> **REQUIREMENT**
From the line with "clearbody p2. destruct" through the final line of the entries below, write out each line exactly and nothing else.

Saved data entries:
(* ===== verification/Backtest.v ===== *)
(** The trade simulation of crates/hedge-signals/src/bin/backtest_harness.rs: one simulated
    position per symbol, its stop, target and trailing rules, the fees, and the circuit
    breaker.  The local day, hour and minute of a tick are arguments; environment variables
    are the fields of [Options]. *)

From S2P Require Import Prelude Ieee Core Schemas Features LiveRoute Signals.

Module Backtest.

(** The comment on [side] says 1 for a buy and 2 for a sell. *)
Record SimPos := mk_SimPos {
  side : Z;
  entry_price : Z;
  qty_f64 : f64;
  initial_sl : Z;
  current_sl : Z;
  target : Z;
  breakeven_set : bool;
}.

Record SymbolStats := mk_SymbolStats {
  st_signals : Z; wins : Z; losses : Z; gross_pnl : f64; net_pnl : f64; peak_pnl : f64; max_dd : f64;
}.
Definition default_stats : SymbolStats := mk_SymbolStats 0 0 0 f_zero f_zero f_zero f_zero.

Record Options := mk_Options { slippage_paise : f64; no_circuit_breaker : bool; disable_symbols : list string }.

Record t := mk {
  states : gmap Z FeatureState;
  pos_map : gmap Z SimPos;
  stats_map : gmap Z SymbolStats;
  current_day : Z;
  daily_losses : Z;
  total_signals : Z;
  win_count : Z;
  loss_count : Z;
  realized_pnl_paise : f64;
  peak_pnl_paise : f64;
  max_drawdown_paise : f64;
  processed_ticks : Z;
}.
Definition new : t := mk ∅ ∅ ∅ 0 0 0 0 0 f_zero f_zero f_zero 0.

Definition side_multiplier (p : SimPos) : f64 := if side p =? 1 then f64_one else f_opp f64_one.

(** Stages 1, 2 and 6. *)
Definition exit_reason (p : SimPos) (ltp hour minute : Z) : option string :=
  if ((side p =? 1) && (ltp <=? current_sl p)) || ((side p =? 2) && (current_sl p <=? ltp))
  then Some "STOP_LOSS"
  else if ((side p =? 1) && (target p <=? ltp)) || ((side p =? 2) && (ltp <=? target p))
  then Some "TARGET"
  else if (hour =? 15) && (15 <=? minute) then Some "TIME_EXIT" else None.

Definition set_sl (p : SimPos) (sl : Z) (be : bool) : SimPos :=
  mk_SimPos (side p) (entry_price p) (qty_f64 p) (initial_sl p) sl (target p) be.
Definition tighten (p : SimPos) (new_sl : Z) : Z :=
  if side p =? 1 then Z.max (current_sl p) new_sl else Z.min (current_sl p) new_sl.

(** Stages 3 to 5. *)
Definition trail (p : SimPos) (ltp atr : Z) : SimPos :=
  let initial_risk_paise := f64_of_Z (i64_abs (i64_sub (entry_price p) (initial_sl p))) in
  let current_unrealized_paise := f64_mul (f64_of_Z (i64_sub ltp (entry_price p))) (side_multiplier p) in
  let unrealized_rr := if f_gt initial_risk_paise f_zero
                       then f64_div current_unrealized_paise initial_risk_paise else f_zero in
  let p := if f_ge unrealized_rr f64_one && negb (breakeven_set p) then set_sl p (entry_price p) true else p in
  let p :=
    if f_ge unrealized_rr (f64_lit 15 10) then
      let lock_paise := f_round_as_i64 (f64_mul (f64_lit 1 2) initial_risk_paise) in
      let new_sl := if side p =? 1 then as_i64 (entry_price p + lock_paise)
                    else as_i64 (entry_price p - lock_paise) in
      set_sl p (tighten p new_sl) (breakeven_set p)
    else p in
  if f_ge unrealized_rr (f64_of_Z 2) then
    let atr_trail := as_i64 (atr * 2) in
    let new_sl := if side p =? 1 then as_i64 (ltp - atr_trail) else as_i64 (ltp + atr_trail) in
    set_sl p (tighten p new_sl) (breakeven_set p)
  else p.

Definition drawdown (pnl peak dd : f64) : f64 * f64 :=
  if f_gt pnl peak then (pnl, dd)
  else let d := f64_sub peak pnl in (peak, if f_gt d dd then d else dd).

Definition stats_of (b : t) (sym : Z) : SymbolStats := unwrap_or default_stats (stats_map b !! sym).

(** The bookkeeping of a closed trade. *)
Definition close_position (o : Options) (b : t) (sym : Z) (p : SimPos) (ltp : Z) : t :=
  let pnl := f64_mul (f64_mul (f64_of_Z (i64_sub ltp (entry_price p))) (side_multiplier p)) (qty_f64 p) in
  let total_slippage_loss := f64_mul (f64_mul (slippage_paise o) (f64_of_Z 2)) (qty_f64 p) in
  let pnl_after_fees := f64_sub (f64_sub pnl (f64_of_Z 6000)) total_slippage_loss in
  let realized := f64_add (realized_pnl_paise b) pnl_after_fees in
  let '(peak, dd) := drawdown realized (peak_pnl_paise b) (max_drawdown_paise b) in
  let won := f_gt pnl_after_fees f_zero in
  let s := stats_of b sym in
  let net := f64_add (net_pnl s) pnl_after_fees in
  let '(s_peak, s_dd) := drawdown net (peak_pnl s) (max_dd s) in
  let s := mk_SymbolStats (st_signals s) (if won then wins s + 1 else wins s)
             (if won then losses s else losses s + 1) (f64_add (gross_pnl s) pnl) net s_peak s_dd in
  mk (states b) (delete sym (pos_map b)) (<[sym := s]> (stats_map b)) (current_day b)
    (if won then daily_losses b else daily_losses b + 1) (total_signals b)
    (if won then win_count b + 1 else win_count b) (if won then loss_count b else loss_count b + 1)
    realized peak dd (processed_ticks b).

Definition manage_position (o : Options) (b : t) (sym ltp atr hour minute : Z) : t :=
  match pos_map b !! sym with
  | None => b
  | Some p =>
    match exit_reason p ltp hour minute with
    | Some _ => close_position o b sym p ltp
    | None =>
      mk (states b) (<[sym := trail p ltp atr]> (pos_map b)) (stats_map b) (current_day b) (daily_losses b)
        (total_signals b) (win_count b) (loss_count b) (realized_pnl_paise b) (peak_pnl_paise b)
        (max_drawdown_paise b) (processed_ticks b)
    end
  end.

Definition open_position (o : Options) (sym ltp : Z) (b : t) (sig : Signal) : t :=
  let sym_name := unwrap_or EmptyString (SymbolTable.symbol_for_id sym) in
  if negb (contains "Nifty" sym_name) then b
  else if existsb (fun s => contains s sym_name) (disable_symbols o) then b
  else
    match pos_map b !! sym with
    | Some _ => b
    | None =>
      let s := stats_of b sym in
      let s := mk_SymbolStats (st_signals s + 1) (wins s) (losses s) (gross_pnl s) (net_pnl s) (peak_pnl s) (max_dd s) in
      let q := f64_div (f64_of_Z 1000000) (f64_div (f64_of_Z ltp) (f64_of_Z 100)) in
      let rp := sig_risk_profile sig in
      mk (states b)
        (<[sym := mk_SimPos (sig_side sig) ltp q (stop_loss_paise rp) (stop_loss_paise rp)
                    (take_profit_paise rp) false]> (pos_map b))
        (<[sym := s]> (stats_map b)) (current_day b) (daily_losses b) (total_signals b + 1)
        (win_count b) (loss_count b) (realized_pnl_paise b) (peak_pnl_paise b) (max_drawdown_paise b)
        (processed_ticks b)
    end.

Definition new_day (b : t) (day : Z) : t :=
  if day =? current_day b then b
  else mk (states b) (pos_map b) (stats_map b) day 0 (total_signals b) (win_count b) (loss_count b)
         (realized_pnl_paise b) (peak_pnl_paise b) (max_drawdown_paise b) (processed_ticks b).

Definition strategies : list Strategy :=
  [mk_Strategy StrategyId.CompositeAlphaBreakout CompositeAlphaBreakout.evaluate
     CompositeAlphaBreakout.enabled_in].

(** One recorded tick, at local [(day, hour, minute)]. *)
Definition on_tick (ln : f64 -> f64) (o : Options) (b : t) (tick : Tick) (day hour minute : Z) : t :=
  let sym := tk_symbol tick in
  let '(snap, s) := process_tick_into_state ln (state_of (states b) sym) tick in
  let b := mk (<[sym := s]> (states b)) (pos_map b) (stats_map b) (current_day b) (daily_losses b)
             (total_signals b) (win_count b) (loss_count b) (realized_pnl_paise b) (peak_pnl_paise b)
             (max_drawdown_paise b) (processed_ticks b) in
  let b := new_day b day in
  let b := manage_position o b sym (ltp_paise tick) (atr snap) hour minute in
  let b :=
    if no_circuit_breaker o || (daily_losses b <? 3)
    then foldl (open_position o sym (ltp_paise tick)) b (evaluate_strategies strategies snap default_config None)
    else b in
  mk (states b) (pos_map b) (stats_map b) (current_day b) (daily_losses b) (total_signals b) (win_count b)
    (loss_count b) (realized_pnl_paise b) (peak_pnl_paise b) (max_drawdown_paise b) (processed_ticks b + 1).

(** *** Facts *)

(** The side is the wire byte of the signal, 0 or 1, not 1 or 2: a buy is never stopped out
    nor taken at its target, and a sell is managed as a buy. *)
Lemma buys_only_exit_on_time p ltp hour minute : side p = Side.as_u8 Side.Buy ->
  exit_reason p ltp hour minute = None \/ exit_reason p ltp hour minute = Some "TIME_EXIT".
Proof.
  intros E. unfold exit_reason. rewrite E. cbn [Side.as_u8 Z.eqb andb orb].
  destruct (_ && _); [by right | by left].
Qed.

Lemma sells_are_managed_as_buys p : side p = Side.as_u8 Side.Sell -> side_multiplier p = f64_one.
Proof. intros E. unfold side_multiplier. by rewrite E. Qed.

(** For the sides the code means, the stop only ever moves towards the price, after a first
    move to the entry price. *)
Lemma tighten_long p new_sl : side p = 1 -> current_sl p <= tighten p new_sl.
Proof. intros E. unfold tighten. rewrite E. cbn. lia. Qed.

Lemma trail_never_loosens p ltp atr : side p = 1 -> current_sl p <= entry_price p ->
  current_sl p <= current_sl (trail p ltp atr).
Proof.
  intros E He. unfold trail. cbv zeta.
  set (rr := if f_gt _ f_zero then _ else _).
  set (p1 := if f_ge rr f64_one && _ then _ else p).
  assert (side p1 = 1 /\ current_sl p <= current_sl p1) as [E1 H1].
  { unfold p1. destruct (_ && _); [by cbn | by split]. }
  clearbody p1. set (p2 := if f_ge rr (f64_lit 15 10) then _ else p1).
  assert (side p2 = 1 /\ current_sl p1 <= current_sl p2) as [E2 H2].
  { unfold p2. destruct (f_ge _ _); [| by split]. split; [done |]. by apply tighten_long. }
  clearbody p2. destruct (f_ge _ _); [| lia]. etransitivity; [exact H1 |]. etransitivity; [exact H2 |].
  by apply tighten_long.
Qed.
End Backtest.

> **OUTPUT**
  clearbody p2. destruct (f_ge _ _); [| lia]. etransitivity; [exact H1 |]. etransitivity; [exact H2 |].
  by apply tighten_long.
Qed.
End Backtest.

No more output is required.